Getting real on rezonings: "you’re dumping a whole lot of untapped value on property owners" (and an override of zoning is even more lucrative)
From The Great Air Race, an article about air rights and developer on the front of today's New York TImes Real Estate section:
Controversial when it was built, Trump World Tower has its defenders. “You could subscribe to the theory that towers like these are the Empire State Buildings of the 21st century,” said Joshua Stein, a prominent commercial real estate lawyer.
“In the real estate market,” he added, “some projects are very buffeted by the economic winds and some aren’t, but residential development projects are often the first to get buffeted. And now we’re in a market where people are developing again, which is why we’re talking about development rights again. Whenever you see a potential rezoning, like we’re seeing with Midtown East, you create unused development potential: you’re dumping a whole lot of untapped value on property owners.”
(Emphasis added)
He is saying the obvious, but the obvious needs to be said more often.

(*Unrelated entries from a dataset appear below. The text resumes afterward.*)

Lemma cards_keep_identity_witness :
  ∃ card',
    cardObjs (run (turn "A" 0 1 2000 ++ [StartGame "B" "r" 3000 keepOrder])
                (run twoPlayersStarted initialServer)) !! 0 = Some card'
    ∧ matched card' = true.
Proof.
  set (st := run (twoPlayersStarted ++ turn "A" 0 1 2000) initialServer).
  destruct (cards_keep_identity [StartGame "B" "r" 3000 keepOrder] st 0
              (mkCard 0 (Some "🎮") true true))
    as (card' & Hc & _ & _ & Hm).
  - vm_compute. reflexivity.
  - exists card'. split; [|by apply Hm].
    revert Hc. vm_compute. done.
Defined.

(** A join-room request with a usable id and name for a registered room that
    is not full adds the caller at the end of the player list, and answers
    room-joined, listing the players including the caller, to the caller and
    player-joined to the others. *)
Theorem joinRoom_existing sid rawRoomId rawName st a room :
  sanitizeRoomId rawRoomId ≠ "" →
  sanitizePlayerName rawName ≠ "" →
  getRoom st (sanitizeRoomId rawRoomId) = Some (a, room) →
  length (players room) < maxPlayers (config room) →
  (joinRoom sid rawRoomId rawName st).1
  = (addPlayerToRoom (sanitizeRoomId rawRoomId)
       (mkPlayer sid (sanitizePlayerName rawName) true) st).1
  ∧ (joinRoom sid rawRoomId rawName st).2
    = [ (ToSocket sid,
         RoomJoined (sanitizeRoomId rawRoomId) sid
           (players room ++ [mkPlayer sid (sanitizePlayerName rawName) true])
           (config room));
        (ToOthers (sanitizeRoomId rawRoomId) sid,
         PlayerJoined (mkPlayer sid (sanitizePlayerName rawName) true)) ].
Proof.
  intros Hid Hname Hroom Hfree. unfold joinRoom.
  set (rid := sanitizeRoomId rawRoomId) in *.
  set (pname := sanitizePlayerName rawName) in *.
  rewrite decide_False by (by intros [?|?]).
  apply getRoom_Some in Hroom as Hroom'. destruct Hroom' as [Hrid Ha].
  unfold ensureRoom. rewrite decide_True by (rewrite Hrid; eauto).
  unfold addPlayerToRoom. rewrite Hroom.
  rewrite decide_False by lia. cbv beta iota zeta.
  match goal with
  | |- context [getRoom (set_socketPlayers ?m ?s) rid] =>
      assert (getRoom (set_socketPlayers m s) rid
              = Some (a, set_scores
                           (score_set sid (Num 0) (scores room))
                           (set_players
                              (players room ++ [mkPlayer sid pname true])
                              room))) as Hget
  end.
  { apply getRoom_Some. simpl. split; [done|].
    apply list_lookup_insert_eq. by eapply lookup_lt_Some. }
  simpl in Hget |- *. rewrite Hget. done.
Qed.

Lemma joinRoom_existing_witness :
  (joinRoom "B" "r" "Bob" (run [JoinRoom "A" "r" "Ann"] initialServer)).2
  = [ (ToSocket "B",
       RoomJoined "r" "B" [mkPlayer "A" "Ann" true; mkPlayer "B" "Bob" true]
         defaultConfig);
      (ToOthers "r" "B", PlayerJoined (mkPlayer "B" "Bob" true)) ].
Proof.
  apply (proj2 (joinRoom_existing "B" "r" "Bob"
                  (run [JoinRoom "A" "r" "Ann"] initialServer) 0
                  (mkRoom "r" defaultConfig [mkPlayer "A" "Ann" true] []
                     (Num 0) false false None None [("A", Num 0)] 0 None [] 0)
                  ltac:(vm_compute; discriminate)
                  ltac:(vm_compute; discriminate)
                  ltac:(vm_compute; reflexivity)
                  ltac:(vm_compute; lia))).
Defined.
(** On the example: [meera] rejects [leave1] under the upper-case spelling
    of its id; [leave2] is as it was. *)
Lemma review_changes_only_parent_review_witness :
  leaves (after (reviewLeave (env := Example.reliable) (Some Example.meera_id)
                   "64B7F0A1C2D3E4F5A6B7C811" (Some "reject") None
                   Example.far_from_home) Example.world) !! Example.leave2_id
  = Some Example.leave2.
Proof.
  destruct (review_changes_only_parent_review (env := Example.reliable)
              Example.world (Some Example.meera_id)
              "64B7F0A1C2D3E4F5A6B7C811" (Some "reject") None
              Example.far_from_home) as (_ & _ & H & _).
  rewrite H; [reflexivity | discriminate].
Defined.

(** On the example: [meera] rejects [leave1] and the second save fails;
    the stored leave is rejected and still has its location. *)
Lemma review_second_save_failure_witness :
  exists l',
    run (reviewLeave (env := Scenario.failing_at [parent_controller 337])
           (Some Example.meera_id) Example.leave1_id (Some "reject") None
           Example.far_from_home) Example.world
    = (Some (json 500 "Failed to review leave"),
       with_leave Example.world Example.leave1_id l') /\
    Leave.status l' = rejected /\
    Leave.leaveLocation l' = Example.home.
Proof.
  destruct (review_second_save_failure
              (env := Scenario.failing_at [parent_controller 337])
              Example.world Example.meera_id Example.leave1_id Example.meera
              Example.leave1 (Some "reject") None Example.far_from_home)
    as (Hrun & _ & Hloc & _).
  - reflexivity.
  - reflexivity.
  - reflexivity.
  - reflexivity.
  - apply example_reviewable; reflexivity.
  - reflexivity.
  - reflexivity.
  - reflexivity.
  - reflexivity.
  - vm_compute. reflexivity.
  - left. reflexivity.
  - eexists. split; [exact Hrun|]. split; [reflexivity | exact Hloc].
Defined.

(** On the example: the admin [root] is no parent. *)
Lemma review_is_for_the_parent_of_the_student_witness :
  run (reviewLeave (env := Example.reliable) (Some Example.root_id)
         Example.leave1_id (Some "approve") None Example.far_from_home)
    Example.world
  = (Some (json 404 "Parent not found"), Example.world).
Proof.
  destruct (review_is_for_the_parent_of_the_student (env := Example.reliable)
              Example.world (Some Example.root_id) Example.leave1_id
              (Some "approve") None Example.far_from_home) as (_ & H & _).
  apply (H Example.root_id).
  - exact example_reliable.
  - reflexivity.
  - discriminate.
  - reflexivity.
  - reflexivity.
  - intros u Hu. vm_compute in Hu. injection Hu as <-. discriminate.
Defined.

(** On the example: [root] approves [leave1] and then rejects it. *)
Lemma admin_override_last_decision_wins_witness :
  run (leaveAdminApprove (env := Example.reliable) (Some Example.root_id)
         Example.leave1_id (Some "reject"))
    (world_after (leaveAdminApprove (env := Example.reliable)
                    (Some Example.root_id) Example.leave1_id
                    (Some "approve")) Example.world)
  = run (leaveAdminApprove (env := Example.reliable) (Some Example.root_id)
           Example.leave1_id (Some "reject")) Example.world.
Proof.
  apply (admin_override_last_decision_wins (env := Example.reliable)
           Example.world Example.root_id Example.root_id Example.leave1_id
           (Some "approve") (Some "reject") Example.leave1).
  - exact example_reliable.
  - reflexivity.
  - reflexivity.
  - reflexivity.
  - reflexivity.
  - reflexivity.
  - reflexivity.
Defined.

(** On the example: [ravi] is assigned to [meera], twice. *)
Lemma second_assignment_is_refused_witness :
  fst (run (assignParentToStudent (env := Example.reliable)
              (Some Example.ravi_id) (Some Example.meera_id))
         (world_after (assignParentToStudent (env := Example.reliable)
                         (Some Example.ravi_id) (Some Example.meera_id))
            Example.world))
  = Some (json 400 "Student already has a parent assigned").
Proof.
  apply (second_assignment_is_refused (env := Example.reliable) Example.world
           Example.ravi_id Example.meera_id Example.ravi Example.meera
           Example.meera_id Example.meera).
  - exact example_reliable.
  - exact (example_assignable Example.no_failure).
  - discriminate.
  - reflexivity.
  - reflexivity.
  - reflexivity.
Defined.
(** The parser state a run ends in. *)
Definition stateOf {A} (r : Res A) : Parser :=
  match r with
  | Ok _ P => P
  | Crash _ P => P
  end.

Declare Scope parse_scope.
Delimit Scope parse_scope with parse.
Notation "x <- m ;; k" := (bind m (fun x => k))
  (at level 100, m at next level, right associativity) : parse_scope.
Notation "m ;;; k" := (bind m (fun _ => k))
  (at level 100, right associativity) : parse_scope.
Local Open Scope parse_scope.

Definition assert_ (b : bool) : M unit :=
  if b then ret tt else crash AssertionFailed.

Definition when_ (b : bool) (m : M unit) : M unit := if b then m else ret tt.

(** ** Token stream and diagnostics helpers *)

(** Modelled from the spec: the diagnostic engine receives a location, a
    message kind and format arguments and returns nothing. *)
Definition diagnose (Loc : SourceLoc) (D : diag) (Arg : string) : M unit :=
  modify (fun P => withDiags (Diags P ++ [mkDiag Loc D Arg]) P).

Definition diagnoseTok (D : diag) (Arg : string) : M unit :=
  fun P => diagnose (getLoc (Tok P)) D Arg P.

(** Modelled from the spec: the consume operation of the token stream; it
    returns the location of the consumed token and lexes the next one. *)
Definition lex (Lx : list Token) : Token * list Token :=
  match Lx with
  | T :: Lx' => (T, Lx')
  | [] => (eofToken, [])
  end.

Definition consumeToken : M SourceLoc :=
  fun P => let (T, Lx) := lex (Lexer P) in Ok (getLoc (Tok P)) (withTok T Lx P).

Definition curTokIs (K : tok) : M bool := gets (fun P => Token_is (Tok P) K).

(** Modelled from the spec: consuming a token of a known kind. *)
Definition consumeTokenK (K : tok) : M SourceLoc :=
  b <- curTokIs K ;; assert_ b ;;; consumeToken.

(** Modelled from the spec: consume the current token when it has kind K. *)
Definition consumeIf (K : tok) : M bool :=
  b <- curTokIs K ;;
  if b then (consumeToken ;;; ret true) else ret false.

(** Modelled from the spec: token skipping to a synchronization set; the
    skip stops at end of file. *)
Fixpoint skipLoop (stop : Token -> bool) (T : Token) (Lx : list Token)
  : Token * list Token :=
  if stop T then (T, Lx)
  else match Lx with
       | [] => (eofToken, [])
       | T' :: Lx' => skipLoop stop T' Lx'
       end.

Definition skipUntil2 (T1 T2 : tok) : M unit :=
  modify (fun P =>
    let (T, Lx) :=
      skipLoop (fun T => Token_is T tok_eof || Token_is T T1 || Token_is T T2)
               (Tok P) (Lexer P) in
    withTok T Lx P).
(** X3: for a stored level in [0, 100] and a duration that is not
    negative, a player on court never gains and a player on the bench never
    loses; and a longer stint takes at least as much from a player on court
    and gives at least as much to a player on the bench. *)
Theorem stint_direction (fatigue : gmap string Q) (seconds seconds' : Q)
    (on_court : list string) (pid : string) (level : Q) :
  fatigue !! pid = Some level -> 0 <= level <= 100 ->
  0 <= seconds -> seconds <= seconds' ->
  exists l l',
    update_fatigue_after_stint fatigue seconds on_court !! pid = Some l /\
    update_fatigue_after_stint fatigue seconds' on_court !! pid = Some l' /\
    (pid ∈ on_court -> l' <= l /\ l <= level) /\
    (pid ∉ on_court -> level <= l /\ l <= l').
Proof.
  intros Hpid Hlevel Hs Hs'. eexists. eexists.
  rewrite !update_lookup, Hpid. split; [reflexivity |].
  split; [reflexivity |].
  rewrite !stint_level_closed.
  split; intros Hin.
  - rewrite bool_decide_eq_true_2 by exact Hin. clamp_cases; qnorm; lra.
  - rewrite bool_decide_eq_false_2 by exact Hin. clamp_cases; qnorm; lra.
Qed.

Lemma stint_direction_witness :
  exists l l',
    update_fatigue_after_stint {["CAN_1" := 60]} 60 ["CAN_1"] !! "CAN_1"
      = Some l /\
    update_fatigue_after_stint {["CAN_1" := 60]} 120 ["CAN_1"] !! "CAN_1"
      = Some l' /\
    l' <= l /\ l <= 60.
Proof.
  destruct (stint_direction {["CAN_1" := 60]} 60 120 ["CAN_1"] "CAN_1" 60)
    as (l & l' & Hl & Hl' & Hin & _).
  - apply lookup_singleton_eq.
  - split; discriminate.
  - discriminate.
  - discriminate.
  - exists l, l'. split; [exact Hl |]. split; [exact Hl' |].
    apply Hin. apply list_elem_of_here.
Defined.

The rationale for rezonings
Rezonings aim not merely to increase density and pursue the goals of growth, as Department of City Planning said about the Downtown Brooklyn rezoning:
The Department of City Planning and the New York City Economic Development Corporation (EDC), in partnership with the Downtown Brooklyn Council (DBC), a local business organization, are proposing a new comprehensive development plan to facilitate the continued growth of Downtown Brooklyn. The plan recommends a series of zoning map and zoning text changes, new public open spaces, pedestrian and transit improvements, urban renewal, street mappings and other actions that would foster a multi-use urban environment to serve the residents, businesses, academic institutions and cultural institutions of Downtown Brooklyn and its surrounding communities. Building on the success of previous development efforts that have retained and attracted companies in New York, the plan would create new retail and housing, and would foster expanded academic and cultural facilities.
The Downtown Brooklyn rezoning also made numerous property owners rich, as it dumped "a whole lot of untapped value" on them. That's one of the themes of the film My Brooklyn.
Even better than a rezoning...
So, what dumps even more untapped value? An override of zoning for a particular applicant--essentially a private rezoning. And that's what happened with the Atlantic Yards project.